Raw data -
(** * Engram memory engine: a shallow embedding of package [store]

    The development follows the Go package [store] (SQLite-backed memory
    engine).  Go strings are byte sequences: they are [string] in records
    and [list ascii] inside the text functions.  Go [int]/[int64] values are
    [Z]; none of the modelled operations does arithmetic that could wrap.
    The database is a record of tables, each a list of rows in rowid order.
    Every call into the database driver is a fault point: it consults a
    schedule carried by the world, so that storage errors can be injected
    at any call. *)

From Equations Require Import Equations.
From Stdlib Require Import String Ascii List ZArith NArith Lia Bool Arith.
From Stdlib Require Import Sorted Permutation DecimalString.
Import ListNotations.
Local Open Scope Z_scope.

Set Default Goal Selector "!".

(** ** Text: bytes, tags, the redaction regexp and [strings.TrimSpace] *)

Module Text.

Definition bytes := list ascii.

Definition lit (s : string) : bytes := list_ascii_of_string s.

(** ASCII lower-casing.  The pattern letters of the tags (p r i v a t e) have
    no non-ASCII case-fold partner, so under [(?i)] a pattern letter matches
    exactly its two ASCII forms. *)
Definition lower (c : ascii) : ascii :=
  let n := N_of_ascii c in
  if ((65 <=? n) && (n <=? 90))%N then ascii_of_N (n + 32) else c.

(** [prefix_fold pat s]: [s] starts with [pat], compared case-insensitively;
    [pat] is given in lower case. *)
Fixpoint prefix_fold (pat s : bytes) : bool :=
  match pat, s with
  | [], _ => true
  | _ :: _, [] => false
  | p :: pat', c :: s' => Ascii.eqb p (lower c) && prefix_fold pat' s'
  end.

Definition open_tag : bytes := Eval cbv in lit "<private>".
Definition close_tag : bytes := Eval cbv in lit "</private>".
Definition REDACTED : bytes := Eval cbv in lit "[REDACTED]".

(** [after_close t]: the text following the first closing tag of [t]. *)
Fixpoint after_close (t : bytes) : option bytes :=
  match t with
  | [] => None
  | _ :: t' =>
      if prefix_fold close_tag t then Some (skipn (length close_tag) t)
      else after_close t'
  end.

(** [match_at s]: the regexp [(?is)<private>.*?</private>] tried at the head
    of [s]; the lazy star stops at the first closing tag.  The result is the
    text that follows the match. *)
Definition match_at (s : bytes) : option bytes :=
  if prefix_fold open_tag s then after_close (skipn (length open_tag) s)
  else None.

Lemma after_close_shorter t r :
  after_close t = Some r -> (length r < length t)%nat.
Proof.
  revert r. induction t as [|c t IH]; intros r; [discriminate|].
  cbn [after_close].
  destruct (prefix_fold close_tag (c :: t)) eqn:E.
  - intros H.
    replace r with (skipn (length close_tag) (c :: t)) by congruence.
    rewrite length_skipn. cbn. lia.
  - intros H. apply IH in H. cbn. lia.
Qed.

Lemma match_at_shorter s r :
  match_at s = Some r -> (length r < length s)%nat.
Proof.
  unfold match_at. destruct (prefix_fold open_tag s); [|discriminate].
  intros H. apply after_close_shorter in H. rewrite length_skipn in H. lia.
Qed.

Definition inspect {A} (a : A) : {b : A | a = b} := exist _ a eq_refl.

(** [privateTagRegex.ReplaceAllString(s, "[REDACTED]")]: the leftmost match
    is replaced and scanning resumes after it; a byte at which no match
    starts is copied. *)
Equations ReplaceAllRedacted (s : bytes) : bytes by wf (length s) lt :=
  ReplaceAllRedacted [] := [];
  ReplaceAllRedacted (c :: s') with inspect (match_at (c :: s')) := {
    | exist _ (Some rest) _ := REDACTED ++ ReplaceAllRedacted rest
    | exist _ None _ := c :: ReplaceAllRedacted s' }.
Next Obligation.
  match goal with H : match_at _ = Some _ |- _ =>
    apply match_at_shorter in H; cbn in H; lia end.
Qed.

(** White space as [unicode.IsSpace] sees it, on UTF-8 bytes.  [space_width s]
    is the width of the white-space rune encoded at the head of [s], 0 when
    the head is no white space (an invalid or truncated sequence decodes to
    U+FFFD, which is none). *)
Definition byte_is (c : ascii) (n : N) : bool := (N_of_ascii c =? n)%N.

Definition ascii_space (c : ascii) : bool :=
  let n := N_of_ascii c in ((9 <=? n) && (n <=? 13) || (n =? 32))%N.

(** U+0085 and U+00A0. *)
Definition space2 (a b : ascii) : bool :=
  byte_is a 0xC2 && (byte_is b 0x85 || byte_is b 0xA0).

(** U+1680, U+2000..U+200A, U+2028, U+2029, U+202F, U+205F, U+3000. *)
Definition space3 (a b c : ascii) : bool :=
  let n := N_of_ascii c in
  (byte_is a 0xE1 && byte_is b 0x9A && byte_is c 0x80)
  || (byte_is a 0xE2 && byte_is b 0x80
      && (((0x80 <=? n) && (n <=? 0x8A))%N
          || byte_is c 0xA8 || byte_is c 0xA9 || byte_is c 0xAF))
  || (byte_is a 0xE2 && byte_is b 0x81 && byte_is c 0x9F)
  || (byte_is a 0xE3 && byte_is b 0x80 && byte_is c 0x80).

Definition space_width (s : bytes) : nat :=
  match s with
  | [] => 0
  | a :: s1 =>
      if ascii_space a then 1
      else match s1 with
           | [] => 0
           | b :: s2 =>
               if space2 a b then 2
               else match s2 with
                    | [] => 0
                    | c :: _ => if space3 a b c then 3 else 0
                    end
           end
  end%nat.

(** The same test on the reversed string: the last rune of the original
    ([utf8.DecodeLastRuneInString]) is white space exactly when the string
    ends with the encoding of a white-space rune. *)
Definition space_width_rev (s : bytes) : nat :=
  match s with
  | [] => 0
  | c :: s1 =>
      if ascii_space c then 1
      else match s1 with
           | [] => 0
           | b :: s2 =>
               if space2 b c then 2
               else match s2 with
                    | [] => 0
                    | a :: _ => if space3 a b c then 3 else 0
                    end
           end
  end%nat.

Lemma space_width_le s : (space_width s <= length s)%nat.
Proof.
  destruct s as [|a [|b [|c s]]]; cbn;
    repeat match goal with |- context [if ?b then _ else _] => destruct b end;
    lia.
Qed.

Lemma space_width_rev_le s : (space_width_rev s <= length s)%nat.
Proof.
  destruct s as [|a [|b [|c s]]]; cbn;
    repeat match goal with |- context [if ?b then _ else _] => destruct b end;
    lia.
Qed.

(** Drop leading runes while [width] finds one. *)
Section DropWhile.
Variable width : bytes -> nat.
Hypothesis width_le : forall s, (width s <= length s)%nat.

Equations drop_runes (s : bytes) : bytes by wf (length s) lt :=
    drop_runes s with inspect (width s) := {
      | exist _ O _ := s
      | exist _ (S w) _ := drop_runes (skipn (S w) s) }.
Next Obligation.
    match goal with H : width ?s = S ?w |- _ =>
      change (length (skipn (S w) s) < length s)%nat;
      rewrite length_skipn; specialize (width_le s); lia end.
Qed.
End DropWhile.

Definition TrimLeftSpace (s : bytes) : bytes :=
  drop_runes space_width space_width_le s.

Definition TrimRightSpace (s : bytes) : bytes :=
  rev (drop_runes space_width_rev space_width_rev_le (rev s)).

(** [strings.TrimSpace]. *)
Definition TrimSpace (s : bytes) : bytes := TrimRightSpace (TrimLeftSpace s).

Definition strip (s : bytes) : bytes := TrimSpace (ReplaceAllRedacted s).

(** *** Spans: where the regexp has a match *)

Definition is_some {A} (o : option A) : bool :=
  match o with Some _ => true | None => false end.

(** A closing tag occurs in [t]. *)
Definition has_close (t : bytes) : bool := is_some (after_close t).

(** The regexp matches somewhere in [s]: an opening tag with a closing tag
    after it. *)
Fixpoint has_span (s : bytes) : bool :=
  match s with
  | [] => false
  | _ :: s' => is_some (match_at s) || has_span s'
  end.

Definition bracket : ascii := "["%char.

End Text.

(** [stripPrivateTags] *)
Definition stripPrivateTags (s : string) : string :=
  string_of_list_ascii (Text.strip (list_ascii_of_string s)).

Example strip_ex1 :
  stripPrivateTags "key=<private>sk-123</private> done" = "key=[REDACTED] done"%string.
Proof. vm_compute. reflexivity. Qed.

Example strip_ex2 :
  stripPrivateTags "  <PRIVATE>a</Private><private> b </private>  " = "[REDACTED][REDACTED]"%string.
Proof. vm_compute. reflexivity. Qed.

(** ** Types *)

Local Open Scope string_scope.
Local Open Scope list_scope.
Local Open Scope Z_scope.

Module Session.
Record t := mk {
    ID : string; Project : string; Directory : string; StartedAt : string;
    EndedAt : option string; Summary : option string }.
End Session.

Module Observation.
Record t := mk {
    ID : Z; SessionID : string; Type_ : string; Title : string;
    Content : string; ToolName : option string; Project : option string;
    CreatedAt : string }.
End Observation.

(** [Rank] is a [float64] in the source; the rank values come from the
    full-text engine and are carried as an abstract type. *)
Module SearchResult.
Record t (R : Type) := mk { Observation : Observation.t; Rank : R }.
Arguments mk {R}. Arguments Observation {R}. Arguments Rank {R}.
End SearchResult.

Module SessionSummary.
Record t := mk {
    ID : string; Project : string; StartedAt : string;
    EndedAt : option string; Summary : option string; ObservationCount : Z }.
End SessionSummary.

Module Stats.
Record t := mk {
    TotalSessions : Z; TotalObservations : Z; TotalPrompts : Z;
    Projects : list string }.
End Stats.

Module TimelineEntry.
Record t := mk {
    ID : Z; SessionID : string; Type_ : string; Title : string;
    Content : string; ToolName : option string; Project : option string;
    CreatedAt : string; IsFocus : bool }.
End TimelineEntry.

Module TimelineResult.
Record t := mk {
    Focus : Observation.t; Before : list TimelineEntry.t;
    After : list TimelineEntry.t; SessionInfo : option Session.t;
    TotalInRange : Z }.
End TimelineResult.

Module SearchOptions.
Record t := mk { Type_ : string; Project : string; Limit : Z }.
End SearchOptions.

Module AddObservationParams.
Record t := mk {
    SessionID : string; Type_ : string; Title : string; Content : string;
    ToolName : string; Project : string }.
End AddObservationParams.

Module Prompt.
Record t := mk {
    ID : Z; SessionID : string; Content : string; Project : string;
    CreatedAt : string }.
End Prompt.

Module AddPromptParams.
Record t := mk { SessionID : string; Content : string; Project : string }.
End AddPromptParams.

Module ExportData.
Record t := mk {
    Version : string; ExportedAt : string; Sessions : list Session.t;
    Observations : list Observation.t; Prompts : list Prompt.t }.
End ExportData.

Module ImportResult.
Record t := mk {
    SessionsImported : Z; ObservationsImported : Z; PromptsImported : Z }.
End ImportResult.

Module Config.
Record t := mk {
    DataDir : string; MaxObservationLength : Z; MaxContextResults : Z;
    MaxSearchResults : Z }.
End Config.

(** [DefaultConfig], with the home directory as a parameter. *)
Definition DefaultConfig (home : string) : Config.t :=
  Config.mk (home ++ "/.engram") 2000 20 20.

(** ** The database

    Rows of [sessions] and [observations] have the columns of the Go
    structs.  [user_prompts.project] is nullable while [Prompt.Project] is a
    plain string, so prompts have a row type of their own. *)

Module PromptRow.
Record t := mk {
    id : Z; session_id : string; content : string; project : option string;
    created_at : string }.
End PromptRow.

Module ChunkRow.
Record t := mk { chunk_id : string; imported_at : string }.
End ChunkRow.

(** [obs_seq] and [prompt_seq] are the AUTOINCREMENT counters kept in
    [sqlite_sequence].  [foreign_keys] is the state of the pragma on the
    connection in use: [New] turns it on for one connection of the pool, so
    both values are possible. *)
Record Database := mkDatabase {
  sessions : list Session.t;
  observations : list Observation.t;
  user_prompts : list PromptRow.t;
  sync_chunks : list ChunkRow.t;
  obs_seq : Z;
  prompt_seq : Z;
  foreign_keys : bool }.

Definition empty_db (fk : bool) : Database := mkDatabase [] [] [] [] 0 0 fk.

Instructions to follow - For every line in the data above that holds "apply", return the line itself.

Written solution -
  - intros H. apply IH in H. cbn. lia.
  intros H. apply after_close_shorter in H. rewrite length_skipn in H. lia.
    apply match_at_shorter in H; cbn in H; lia end.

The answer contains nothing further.